(Instructions for the task): Reproduce all the entries beneath this sentence exactly.

===== Recorded information

(** * timesheet_parser: activity intervals, weekly tallies and trends

    A shallow embedding of [timesheet_parser.py].  The functions of the
    script take no argument and read the log directory; here the content
    they compute from is passed explicitly: the lines of the log files to
    the loader, the loader's dictionary to everything downstream.

    Python values are embedded as follows: [int] is [Z], [str] is
    [string], [float] is the binary64 type [float] of the kernel, a [dict]
    is a [gmap] (dictionary equality is extensional), a list is a [list],
    and a raised exception is the [Raise] branch of [result]. *)

From Stdlib Require Import ZArith Lia Strings.String Strings.Ascii.
From Stdlib Require Import Decimal Numbers.DecimalString Numbers.DecimalZ Numbers.DecimalPos.
From Stdlib Require Import Floats.PrimFloat Floats.FloatOps Floats.SpecFloat Floats.FloatAxioms.
From stdpp Require Import gmap strings list fin_maps sorting.

Open Scope Z_scope.

(** ** Python runtime *)

Inductive exn : Set :=
  | ValueError
  | TypeError
  | KeyError
  | IndexError
  | NameError
  | OverflowError
  | ZeroDivisionError.

Inductive result (A : Type) : Type :=
  | Ok (a : A)
  | Raise (e : exn).
Arguments Ok {A} a.
Arguments Raise {A} e.

#[global] Instance result_ret : MRet result := @Ok.
#[global] Instance result_bind : MBind result := fun A B f r =>
  match r with
  | Ok a => f a
  | Raise e => Raise e
  end.

#[global] Instance result_fmap : FMap result := fun A B f r =>
  match r with
  | Ok a => Ok (f a)
  | Raise e => Raise e
  end.

Definition raises {A} (r : result A) : Prop :=
  match r with
  | Ok _ => False
  | Raise _ => True
  end.

#[global] Instance exn_eq_dec : EqDecision exn.
Proof. solve_decision. Defined.

(** [str.__le__]: lexicographic on the character codes, a proper prefix
    first. *)
Definition str_le (s1 s2 : string) : Prop := String.leb s1 s2 = true.
Definition str_lt (s1 s2 : string) : Prop := String.ltb s1 s2 = true.

#[global] Instance str_le_dec : RelDecision str_le.
Proof. intros s1 s2. unfold str_le. apply bool_eq_dec. Defined.

(** [sorted(xs)] on strings, and [sorted(items, key=lambda t: t[0])]. *)
Definition sorted_str (l : list string) : list string := merge_sort str_le l.

Definition key_le {A} (a b : string * A) : Prop := str_le a.1 b.1.

#[global] Instance key_le_dec {A} : RelDecision (@key_le A).
Proof. intros a b. unfold key_le. apply _. Defined.

Definition sorted_by_key {A} (l : list (string * A)) : list (string * A) :=
  merge_sort key_le l.

(** [str(n)] and [int(s)] for decimal integers; [int] raises [ValueError]
    on anything but an optional minus sign and digits. *)
Definition py_str (z : Z) : string := NilZero.string_of_int (Z.to_int z).

Definition py_int (s : string) : result Z :=
  match NilZero.int_of_string s with
  | Some d => Ok (Z.of_int d)
  | None => Raise ValueError
  end.

(** [s.split(sep)] for a single separator character. *)
Fixpoint split_on (sep : ascii) (s : string) : list string :=
  match s with
  | EmptyString => [EmptyString]
  | String c r =>
      if Ascii.eqb c sep then EmptyString :: split_on sep r
      else match split_on sep r with
           | [] => [String c EmptyString]
           | w :: ws => String c w :: ws
           end
  end.

(** [s[:-1]]. *)
Fixpoint drop_last (s : string) : string :=
  match s with
  | EmptyString => EmptyString
  | String c EmptyString => EmptyString
  | String c r => String c (drop_last r)
  end.

(** [range(start, stop, -1)]. *)
Definition range_down (start stop : Z) : list Z :=
  (fun k : nat => start - Z.of_nat k) <$> seq 0 (Z.to_nat (start - stop)).

(** Conversion of an [int] to a [float]: round to nearest, ties to even.
    (Python raises [OverflowError] beyond the binary64 range, where this
    gives an infinity; no quantity of the script comes near it.) *)
Definition float_of_Z (z : Z) : float :=
  SF2Prim (binary_normalize prec emax z 0 false).

(** [x / y] on floats raises on a zero divisor. *)
Definition py_fdiv (x y : float) : result float :=
  if PrimFloat.eqb y 0%float then Raise ZeroDivisionError
  else Ok (x / y)%float.

(** [x / y] on ints (the script runs under Python 2: floor division). *)
Definition py_idiv (x y : Z) : result Z :=
  if y =? 0 then Raise ZeroDivisionError else Ok (x / y).

(** [int(x)] on a float: truncation towards zero. *)
Definition int_of_float (x : float) : result Z :=
  match Prim2SF x with
  | S754_zero _ => Ok 0
  | S754_finite s m e =>
      let v := if 0 <=? e then Z.pos m * 2 ^ e else Z.pos m / 2 ^ (- e) in
      Ok (if s then - v else v)
  | S754_infinity _ => Raise OverflowError
  | S754_nan => Raise ValueError
  end.

(** [sum(l)] and [sorted(l)] on ints.  ([from pylab import *] puts numpy's
    [sum] in place of the builtin: the same number on a list of ints, but
    a numpy scalar, whose division by zero does not raise.  Nothing below
    is evaluated where that matters: the statements on the reports are on
    histories where no [sum] is reached, or on [get_daily_statistics],
    which has none.) *)
Definition py_sum (l : list Z) : Z := foldl Z.add 0 l.
Definition sorted_int (l : list Z) : list Z := merge_sort Z.le l.

(** ** The [datetime] module, as far as the script uses it *)

Module Datetime.

Record datetime : Set := mk_datetime {
  dt_year : Z; dt_month : Z; dt_day : Z;
  dt_hour : Z; dt_minute : Z; dt_second : Z
}.

Record timedelta : Set := mk_timedelta { td_days : Z; td_seconds : Z }.

Definition is_leap (year : Z) : bool :=
  (year mod 4 =? 0) && (negb (year mod 100 =? 0) || (year mod 400 =? 0)).

Definition days_before_year (year : Z) : Z :=
  let y := year - 1 in y * 365 + y / 4 - y / 100 + y / 400.

Definition days_in_month (year month : Z) : Z :=
  if (month =? 2) && is_leap year then 29
  else nth (Z.to_nat month) [-1; 31; 28; 31; 30; 31; 30; 31; 31; 30; 31; 30; 31] 0.

Definition days_before_month (year month : Z) : Z :=
  nth (Z.to_nat month) [-1; 0; 31; 59; 90; 120; 151; 181; 212; 243; 273; 304; 334] 0
  + (if (2 <? month) && is_leap year then 1 else 0).

Definition ymd2ord (year month day : Z) : Z :=
  days_before_year year + days_before_month year month + day.

Definition toordinal (d : datetime) : Z :=
  ymd2ord (dt_year d) (dt_month d) (dt_day d).

(** [timedelta(days, seconds)] normalises the seconds into [0, 86400). *)
Definition make_timedelta (days seconds : Z) : timedelta :=
  mk_timedelta (days + seconds / 86400) (seconds mod 86400).

(** [a - b] on naive datetimes. *)
Definition sub (a b : datetime) : timedelta :=
  let secs1 := dt_second a + dt_minute a * 60 + dt_hour a * 3600 in
  let secs2 := dt_second b + dt_minute b * 60 + dt_hour b * 3600 in
  make_timedelta (toordinal a - toordinal b) (secs1 - secs2).

Definition isoweek1monday (year : Z) : Z :=
  let firstday := ymd2ord year 1 1 in
  let firstweekday := (firstday + 6) mod 7 in
  let week1monday := firstday - firstweekday in
  if 3 <? firstweekday then week1monday + 7 else week1monday.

==========

(Reply):
(** * timesheet_parser: activity intervals, weekly tallies and trends

    A shallow embedding of [timesheet_parser.py].  The functions of the
    script take no argument and read the log directory; here the content
    they compute from is passed explicitly: the lines of the log files to
    the loader, the loader's dictionary to everything downstream.

    Python values are embedded as follows: [int] is [Z], [str] is
    [string], [float] is the binary64 type [float] of the kernel, a [dict]
    is a [gmap] (dictionary equality is extensional), a list is a [list],
    and a raised exception is the [Raise] branch of [result]. *)

From Stdlib Require Import ZArith Lia Strings.String Strings.Ascii.
From Stdlib Require Import Decimal Numbers.DecimalString Numbers.DecimalZ Numbers.DecimalPos.
From Stdlib Require Import Floats.PrimFloat Floats.FloatOps Floats.SpecFloat Floats.FloatAxioms.
From stdpp Require Import gmap strings list fin_maps sorting.

Open Scope Z_scope.

(** ** Python runtime *)

Inductive exn : Set :=
  | ValueError
  | TypeError
  | KeyError
  | IndexError
  | NameError
  | OverflowError
  | ZeroDivisionError.

Inductive result (A : Type) : Type :=
  | Ok (a : A)
  | Raise (e : exn).
Arguments Ok {A} a.
Arguments Raise {A} e.

#[global] Instance result_ret : MRet result := @Ok.
#[global] Instance result_bind : MBind result := fun A B f r =>
  match r with
  | Ok a => f a
  | Raise e => Raise e
  end.

#[global] Instance result_fmap : FMap result := fun A B f r =>
  match r with
  | Ok a => Ok (f a)
  | Raise e => Raise e
  end.

Definition raises {A} (r : result A) : Prop :=
  match r with
  | Ok _ => False
  | Raise _ => True
  end.

#[global] Instance exn_eq_dec : EqDecision exn.
Proof. solve_decision. Defined.

(** [str.__le__]: lexicographic on the character codes, a proper prefix
    first. *)
Definition str_le (s1 s2 : string) : Prop := String.leb s1 s2 = true.
Definition str_lt (s1 s2 : string) : Prop := String.ltb s1 s2 = true.

#[global] Instance str_le_dec : RelDecision str_le.
Proof. intros s1 s2. unfold str_le. apply bool_eq_dec. Defined.

(** [sorted(xs)] on strings, and [sorted(items, key=lambda t: t[0])]. *)
Definition sorted_str (l : list string) : list string := merge_sort str_le l.

Definition key_le {A} (a b : string * A) : Prop := str_le a.1 b.1.

#[global] Instance key_le_dec {A} : RelDecision (@key_le A).
Proof. intros a b. unfold key_le. apply _. Defined.

Definition sorted_by_key {A} (l : list (string * A)) : list (string * A) :=
  merge_sort key_le l.

(** [str(n)] and [int(s)] for decimal integers; [int] raises [ValueError]
    on anything but an optional minus sign and digits. *)
Definition py_str (z : Z) : string := NilZero.string_of_int (Z.to_int z).

Definition py_int (s : string) : result Z :=
  match NilZero.int_of_string s with
  | Some d => Ok (Z.of_int d)
  | None => Raise ValueError
  end.

(** [s.split(sep)] for a single separator character. *)
Fixpoint split_on (sep : ascii) (s : string) : list string :=
  match s with
  | EmptyString => [EmptyString]
  | String c r =>
      if Ascii.eqb c sep then EmptyString :: split_on sep r
      else match split_on sep r with
           | [] => [String c EmptyString]
           | w :: ws => String c w :: ws
           end
  end.

(** [s[:-1]]. *)
Fixpoint drop_last (s : string) : string :=
  match s with
  | EmptyString => EmptyString
  | String c EmptyString => EmptyString
  | String c r => String c (drop_last r)
  end.

(** [range(start, stop, -1)]. *)
Definition range_down (start stop : Z) : list Z :=
  (fun k : nat => start - Z.of_nat k) <$> seq 0 (Z.to_nat (start - stop)).

(** Conversion of an [int] to a [float]: round to nearest, ties to even.
    (Python raises [OverflowError] beyond the binary64 range, where this
    gives an infinity; no quantity of the script comes near it.) *)
Definition float_of_Z (z : Z) : float :=
  SF2Prim (binary_normalize prec emax z 0 false).

(** [x / y] on floats raises on a zero divisor. *)
Definition py_fdiv (x y : float) : result float :=
  if PrimFloat.eqb y 0%float then Raise ZeroDivisionError
  else Ok (x / y)%float.

(** [x / y] on ints (the script runs under Python 2: floor division). *)
Definition py_idiv (x y : Z) : result Z :=
  if y =? 0 then Raise ZeroDivisionError else Ok (x / y).

(** [int(x)] on a float: truncation towards zero. *)
Definition int_of_float (x : float) : result Z :=
  match Prim2SF x with
  | S754_zero _ => Ok 0
  | S754_finite s m e =>
      let v := if 0 <=? e then Z.pos m * 2 ^ e else Z.pos m / 2 ^ (- e) in
      Ok (if s then - v else v)
  | S754_infinity _ => Raise OverflowError
  | S754_nan => Raise ValueError
  end.

(** [sum(l)] and [sorted(l)] on ints.  ([from pylab import *] puts numpy's
    [sum] in place of the builtin: the same number on a list of ints, but
    a numpy scalar, whose division by zero does not raise.  Nothing below
    is evaluated where that matters: the statements on the reports are on
    histories where no [sum] is reached, or on [get_daily_statistics],
    which has none.) *)
Definition py_sum (l : list Z) : Z := foldl Z.add 0 l.
Definition sorted_int (l : list Z) : list Z := merge_sort Z.le l.

(** ** The [datetime] module, as far as the script uses it *)

Module Datetime.

Record datetime : Set := mk_datetime {
  dt_year : Z; dt_month : Z; dt_day : Z;
  dt_hour : Z; dt_minute : Z; dt_second : Z
}.

Record timedelta : Set := mk_timedelta { td_days : Z; td_seconds : Z }.

Definition is_leap (year : Z) : bool :=
  (year mod 4 =? 0) && (negb (year mod 100 =? 0) || (year mod 400 =? 0)).

Definition days_before_year (year : Z) : Z :=
  let y := year - 1 in y * 365 + y / 4 - y / 100 + y / 400.

Definition days_in_month (year month : Z) : Z :=
  if (month =? 2) && is_leap year then 29
  else nth (Z.to_nat month) [-1; 31; 28; 31; 30; 31; 30; 31; 31; 30; 31; 30; 31] 0.

Definition days_before_month (year month : Z) : Z :=
  nth (Z.to_nat month) [-1; 0; 31; 59; 90; 120; 151; 181; 212; 243; 273; 304; 334] 0
  + (if (2 <? month) && is_leap year then 1 else 0).

Definition ymd2ord (year month day : Z) : Z :=
  days_before_year year + days_before_month year month + day.

Definition toordinal (d : datetime) : Z :=
  ymd2ord (dt_year d) (dt_month d) (dt_day d).

(** [timedelta(days, seconds)] normalises the seconds into [0, 86400). *)
Definition make_timedelta (days seconds : Z) : timedelta :=
  mk_timedelta (days + seconds / 86400) (seconds mod 86400).

(** [a - b] on naive datetimes. *)
Definition sub (a b : datetime) : timedelta :=
  let secs1 := dt_second a + dt_minute a * 60 + dt_hour a * 3600 in
  let secs2 := dt_second b + dt_minute b * 60 + dt_hour b * 3600 in
  make_timedelta (toordinal a - toordinal b) (secs1 - secs2).

Definition isoweek1monday (year : Z) : Z :=
  let firstday := ymd2ord year 1 1 in
  let firstweekday := (firstday + 6) mod 7 in
  let week1monday := firstday - firstweekday in
  if 3 <? firstweekday then week1monday + 7 else week1monday.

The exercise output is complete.